The most eye-stealing highlight is the Flash Charging technology, which works in conjunction with the latest Blade Battery 2.0.
– Charging from 10% to 70% takes only 5 minutes.
– To charge to 97%, it only takes 9 minutes.
– Even in temperatures as low as -30°C, it can still be fast-charged in 12 minutes.



All great and I’d love it BUT
Will it track the shit out of me?
And before anyone goes “But Murrica!”, I don’t give a shit. I don’t care who wants to spy on me, the USA, China, Russia, fuck all those dictator governments, I want NOBODY spying on me.
I want MY car, if I really need one, to be MY car, and nobody else’s.

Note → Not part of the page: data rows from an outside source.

(** ** Receiving *)

Lemma tun_write_accepted p n (s : wstate W) Q X :
  0 < n ≤ Z.of_nat (length p) →
  (∀ s', ws s' = ws s → log s' = log s ++ [ToTun (take (Z.to_nat n) p)] → Q n s') →
  wp False (tun_write patience p n) Q X s.
Proof.
  intros Hn HQ. unfold tun_write. destruct patience as [|k]; [lia|]. cbn [force_write].
  destruct (Z.leb_spec n 0); [lia|]. destruct (Z.ltb_spec (Z.of_nat (length p)) n); [lia|].
  wps. apply wp_call. intros [r e] w' E.
  pose proof (acc_tun _ Hacc (take (Z.to_nat n) p) (world s)) as Ht.
  rewrite E, length_take in Ht. cbn in Ht. injection Ht as Hr _. assert (r = n) as -> by lia.
  destruct (Z.eqb_spec n (-1)); [lia|]. destruct (Z.ltb_spec 0 n); [|lia]. wps.
  rewrite Z.sub_diag. destruct k; cbn [force_write]; wps; apply HQ; try done; cbn;
    by rewrite take_take, Nat.min_id.
Qed.

Lemma to_tun_run p n now (s : wstate W) Q X :
  0 < n ≤ Z.of_nat (length p) →
  (∀ s', log s' = log s ++ [ToTun (take (Z.to_nat n) p)] → Q 0 s') →
  wp False (to_tun patience p n now) Q X s.
Proof.
  intros Hn HQ. unfold to_tun. wps. apply tun_write_accepted; [done|]. intros s' E L.
  destruct (Z.eqb_spec n (-1)); [lia|]. wps. by apply HQ.
Qed.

They have Android Auto and Apple’s car thing, so yeah.
I think that if the cars themselves had hidden malicious spy shit, other manufacturers would be paying some very concerned journalists to keep pointing it out.
They don’t point it out because they all do it. Mozilla did a study, reviewed 25 major car brands, said it couldn’t recommend any of them for data privacy.
https://www.mozillafoundation.org/en/blog/privacy-nightmare-on-wheels-every-car-brand-reviewed-by-mozilla-including-ford-volkswagen-and-toyota-flunks-privacy-test/
I assume OP meant undisclosed spying. Everything else would be up to local legislation, and that’s probably not great anywhere tbh
I can’t find their actual terms and conditions, but BYD’s privacy-washing page says they’re compliant to the GDPR and the EU Guidelines on Personal Data Protection in Connected Vehicles, whatever good that does
Well, it’s technically disclosed in fine print I’m sure, but hardly anybody is aware of the level of snooping their car is actually doing. There is no need or room for undisclosed spying, it is already spying on pretty much everything you do inside it or on phones connected to it, in the US anyway. I don’t know how much better protections are in the EU either.